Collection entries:
┄┄┄┄┄┄

(** * AI Image Generator (src/main.py): dispatcher and session state

    A shallow embedding of the Streamlit script [src/main.py]:

    - [generate_image] (lines 73-105), the one function of the script: a
      single synchronous POST to the inference endpoint and the
      classification of the response;
    - the body of the script that reacts to the two buttons and keeps the
      last image in [st.session_state] (lines 108-154).

    Python values are modelled as follows.  [str] is a [string]; its
    characters are lower-cased on the ASCII letters only (the phrase that
    the script searches for is pure ASCII; case mappings of other
    alphabets are not modelled).  [int] is [Z].  [bytes] is
    [list byte].  A call that may raise returns an [outcome].
    [st.session_state] is a finite map from attribute names to values.
    The libraries that the script calls but does not define
    ([requests.post], [PIL.Image.open], [st.image], [Image.save], the float
    type) are the fields of the class [Runtime]. *)

From Stdlib Require Import ZArith String Ascii List DecimalString DecimalPos
  DecimalZ Lia.
From Stdlib.Strings Require Import Byte.
From Stdlib Require QArith_base.
From stdpp Require Import gmap strings.

Local Open Scope Z_scope.
Local Open Scope string_scope.

(** ** Python strings *)

Module PyStr.

(** [c.lower()] on one character: the 26 ASCII capitals move by 32. *)
Definition lower_ascii (c : ascii) : ascii :=
  let n := N_of_ascii c in
  if ((65 <=? n) && (n <=? 90))%N then ascii_of_N (n + 32) else c.

(** [s.lower()] *)
Fixpoint lower (s : string) : string :=
  match s with
  | EmptyString => EmptyString
  | String c s' => String (lower_ascii c) (lower s')
  end.

(** [s.startswith(p)] *)
Fixpoint startswith (p s : string) : bool :=
  match p, s with
  | EmptyString, _ => true
  | String _ _, EmptyString => false
  | String a p', String b s' => Ascii.eqb a b && startswith p' s'
  end.

(** [needle in s]: the needle starts at some position of [s]. *)
Fixpoint contains (needle s : string) : bool :=
  startswith needle s ||
  match s with
  | EmptyString => false
  | String _ s' => contains needle s'
  end.

(** [str(n)] and [f"{n}"] for an [int]: decimal digits, [-] when negative. *)
Definition of_int (n : Z) : string :=
  NilZero.string_of_int (Z.to_int n).

(** Truth value of a [str]: the empty string is false. *)
Definition truthy (s : string) : bool :=
  match s with
  | EmptyString => false
  | String _ _ => true
  end.

(** Two strings are equal when case is ignored. *)
Definition eq_nocase (a b : string) : Prop := lower a = lower b.

(** [text] has a substring equal to [needle] when case is ignored. *)
Definition contains_nocase (needle text : string) : Prop :=
  exists pre mid post,
    text = pre +:+ mid +:+ post /\ eq_nocase mid needle.

(** No line feed among the characters of a string. *)
Fixpoint one_line (s : string) : Prop :=
  match s with
  | EmptyString => True
  | String c s' => c <> ascii_of_N 10 /\ one_line s'
  end.

End PyStr.

(** ** Outcomes of calls that may raise *)

Inductive exn : Type :=
  | RequestException        (* requests: connection refused, DNS, timeout *)
  | UnidentifiedImageError  (* PIL.Image.open on bytes that are no image *)
  | OSError                 (* the image data cannot be loaded or encoded *)
  | AttributeError          (* st.session_state.<name> when absent *)
  | TypeError.              (* a value of the wrong kind *)

Inductive outcome (A : Type) : Type :=
  | Returned (a : A)
  | Raised (e : exn).
Arguments Returned {A} a.
Arguments Raised {A} e.

(** ** The HTTP exchange *)

(** The three attributes of a response that the script reads.  [text] is
    what [requests] decodes from [content]; the script reads [content] only
    on status 200 and [text] only on the other statuses, and the model
    relates the two fields in no way. *)

Record Response : Type := mkResponse {
  status_code : Z;          (* response.status_code *)
  content : list byte;      (* response.content *)
  text : string             (* response.text *)
}.

(** What the script needs from its libraries and from the remote service.
    [World] is the state of everything outside the script (the inference
    service, the network); a POST reads and changes it.  [Image.open]
    reads no more than it needs to recognise an image, so an image that it
    returns may still fail to load: [st_image] gives the exception that
    [st.image] raises on such an image, [None] when the image is drawn,
    and [Image_save_png] is [None] when [save] raises. *)
Class Runtime : Type := {
  Image : Type;
  pyfloat : Type;
  World : Type;
  requests_post :
    string -> string -> string * (Z * pyfloat) -> World ->
    outcome Response * World;
  Image_open : list byte -> option Image;
  st_image : Image -> option exn;
  Image_save_png : Image -> option (list byte)
}.

Section Dispatcher.

Context `{RT : Runtime}.

(** The pair that [generate_image] returns: [(image, error)], either of
    which may be [None]. *)
Definition pyresult : Type := (option Image * option string)%type.

Definition LOADING_NEEDLE : string := "waiting for the model to be loaded".

Definition LOADING_MESSAGE : string :=
  "Model is still loading. Please wait a moment and try again.".

Definition newline : string := String (ascii_of_N 10) EmptyString.

(** [f"Error: {response.status_code}\n{response.text}"] *)
Definition error_message (status : Z) (body : string) : string :=
  "Error: " +:+ PyStr.of_int status +:+ newline +:+ body.

(** [f"https://api-inference.huggingface.co/models/{model_id}"] *)
Definition api_url (model_id : string) : string :=
  "https://api-inference.huggingface.co/models/" +:+ model_id.

(** The value of the [Authorization] header. *)
Definition authorization (api_token : string) : string :=
  "Bearer " +:+ api_token.

(** [payload]: the prompt under ["inputs"], the two numbers under
    ["parameters"]. *)
Definition payload (prompt : string) (num_steps : Z) (guidance_scale : pyfloat)
  : string * (Z * pyfloat) :=
  (prompt, (num_steps, guidance_scale)).

(** Lines 73-105. *)
Definition generate_image
    (prompt model_id api_token : string) (num_steps : Z)
    (guidance_scale : pyfloat) (w : World) : outcome pyresult * World :=
  match requests_post (api_url model_id) (authorization api_token)
                      (payload prompt num_steps guidance_scale) w with
  | (Raised e, w') => (Raised e, w')
  | (Returned response, w') =>
      if (status_code response =? 200)%Z then
        match Image_open (content response) with
        | Some image => (Returned (Some image, None), w')
        | None => (Raised UnidentifiedImageError, w')
        end
      else if PyStr.contains LOADING_NEEDLE (PyStr.lower (text response)) then
        (Returned (None, Some LOADING_MESSAGE), w')
      else
        (Returned
           (None, Some (error_message (status_code response) (text response))),
         w')
  end.

(** ** The result as the design document names it

    [generate_image] returns a pair; the design document speaks of a value
    with three cases.  [to_pair] is the pair that stands for each case and
    [tag_of] reads the case back from a pair. *)

Inductive GenerationResult : Type :=
  | ImageResult (image : Image)
  | RetryableError (message : string)
  | FatalError (status : Z) (body : string).

Definition to_pair (r : GenerationResult) : pyresult :=
  match r with
  | ImageResult image => (Some image, None)
  | RetryableError message => (None, Some message)
  | FatalError status body => (None, Some (error_message status body))
  end.

(** Exactly one component of the pair is not [None]. *)
Definition exactly_one (p : pyresult) : Prop :=
  match p with
  | (Some _, None) | (None, Some _) => True
  | (Some _, Some _) | (None, None) => False
  end.

Inductive Tag : Type := TagImage | TagRetryable | TagFatal.

Definition tag_of (p : pyresult) : option Tag :=
  match p with
  | (Some _, _) => Some TagImage
  | (None, Some message) =>
      if String.eqb message LOADING_MESSAGE then Some TagRetryable
      else if PyStr.startswith "Error: " message then Some TagFatal
      else None
  | (None, None) => None
  end.

Definition outcome_tag (o : outcome pyresult) : outcome (option Tag) :=
  match o with
  | Returned p => Returned (tag_of p)
  | Raised e => Raised e
  end.

(** A mock of the endpoint is deterministic when its answer to a request
    does not depend on the state of the world. *)
Definition deterministic_mock : Prop :=
  forall url auth body w1 w2,
    fst (requests_post url auth body w1) = fst (requests_post url auth body w2).

(** Two answers of the endpoint that are classified alike: the same status,
    the same text, and bodies that both decode or both fail to decode (the
    bytes themselves may differ). *)
Definition same_class (a b : outcome Response) : Prop :=
  match a, b with
  | Returned ra, Returned rb =>
      status_code ra = status_code rb /\ text ra = text rb /\
      (is_Some (Image_open (content ra)) <-> is_Some (Image_open (content rb)))
  | Raised ea, Raised eb => ea = eb
  | _, _ => False
  end.

(** A mock of the endpoint is deterministic up to the bytes of its images
    when its answers to a request, in any two states of the world, are
    classified alike. *)
Definition deterministic_up_to_bytes : Prop :=
  forall url auth body w1 w2,
    same_class (fst (requests_post url auth body w1))
               (fst (requests_post url auth body w2)).

(** The tag that the design document gives to an answer of the endpoint,
    or the exception that stands in its place. *)
Inductive classified : outcome Response -> outcome Tag -> Prop :=
  | classified_image response image :
      status_code response = 200 ->
      Image_open (content response) = Some image ->
      classified (Returned response) (Returned TagImage)
  | classified_undecodable response :
      status_code response = 200 ->
      Image_open (content response) = None ->
      classified (Returned response) (Raised UnidentifiedImageError)
  | classified_retryable response :
      status_code response <> 200 ->
      PyStr.contains_nocase LOADING_NEEDLE (text response) ->
      classified (Returned response) (Returned TagRetryable)
  | classified_fatal response :
      status_code response <> 200 ->
      ~ PyStr.contains_nocase LOADING_NEEDLE (text response) ->
      classified (Returned response) (Returned TagFatal)
  | classified_no_answer e :
      classified (Raised e) (Raised e).

(** A call that ends with the tag [t], or with the exception [t]. *)
Definition ends_with (o : outcome pyresult) (t : outcome Tag) : Prop :=
  match t with
  | Returned tag => exists p, o = Returned p /\ tag_of p = Some tag
  | Raised e => o = Raised e
  end.

End Dispatcher.

(** ** The clock and the name of the download *)

(** A naive local [datetime], as [datetime.now()] returns it. *)
Record datetime : Type := mkdatetime {
  year : Z; month : Z; day : Z; hour : Z; minute : Z; second : Z
}.

(** The ranges that Python's [datetime] enforces. *)
Definition datetime_valid (d : datetime) : Prop :=
  1 <= year d <= 9999 /\ 1 <= month d <= 12 /\ 1 <= day d <= 31 /\
  0 <= hour d <= 23 /\ 0 <= minute d <= 59 /\ 0 <= second d <= 59.

Definition digit (n : Z) : ascii := ascii_of_N (48 + Z.to_N (n mod 10)).

Definition two_digits (n : Z) : string :=
  String (digit (n / 10)) (String (digit n) EmptyString).

Definition four_digits (n : Z) : string :=
  String (digit (n / 1000)) (String (digit (n / 100)) (two_digits n)).

(** [d.strftime('%Y%m%d_%H%M%S')]: every field zero-padded to its width. *)
Definition strftime_Ymd_HMS (d : datetime) : string :=
  four_digits (year d) +:+ two_digits (month d) +:+ two_digits (day d) +:+
  "_" +:+
  two_digits (hour d) +:+ two_digits (minute d) +:+ two_digits (second d).

Definition is_digit (c : ascii) : bool :=
  ((48 <=? N_of_ascii c) && (N_of_ascii c <=? 57))%N.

┄┄┄┄┄┄

=== WHAT IS EXPECTED ===
Look back at the entries above and repeat, unchanged, every line from the line holding "and [Image_save_png] is" through the line holding "(payload prompt num_steps".

=== TASK RESULT ===
    and [Image_save_png] is [None] when [save] raises. *)
Class Runtime : Type := {
  Image : Type;
  pyfloat : Type;
  World : Type;
  requests_post :
    string -> string -> string * (Z * pyfloat) -> World ->
    outcome Response * World;
  Image_open : list byte -> option Image;
  st_image : Image -> option exn;
  Image_save_png : Image -> option (list byte)
}.

Section Dispatcher.

Context `{RT : Runtime}.

(** The pair that [generate_image] returns: [(image, error)], either of
    which may be [None]. *)
Definition pyresult : Type := (option Image * option string)%type.

Definition LOADING_NEEDLE : string := "waiting for the model to be loaded".

Definition LOADING_MESSAGE : string :=
  "Model is still loading. Please wait a moment and try again.".

Definition newline : string := String (ascii_of_N 10) EmptyString.

(** [f"Error: {response.status_code}\n{response.text}"] *)
Definition error_message (status : Z) (body : string) : string :=
  "Error: " +:+ PyStr.of_int status +:+ newline +:+ body.

(** [f"https://api-inference.huggingface.co/models/{model_id}"] *)
Definition api_url (model_id : string) : string :=
  "https://api-inference.huggingface.co/models/" +:+ model_id.

(** The value of the [Authorization] header. *)
Definition authorization (api_token : string) : string :=
  "Bearer " +:+ api_token.

(** [payload]: the prompt under ["inputs"], the two numbers under
    ["parameters"]. *)
Definition payload (prompt : string) (num_steps : Z) (guidance_scale : pyfloat)
  : string * (Z * pyfloat) :=
  (prompt, (num_steps, guidance_scale)).

(** Lines 73-105. *)
Definition generate_image
    (prompt model_id api_token : string) (num_steps : Z)
    (guidance_scale : pyfloat) (w : World) : outcome pyresult * World :=
  match requests_post (api_url model_id) (authorization api_token)
                      (payload prompt num_steps guidance_scale) w with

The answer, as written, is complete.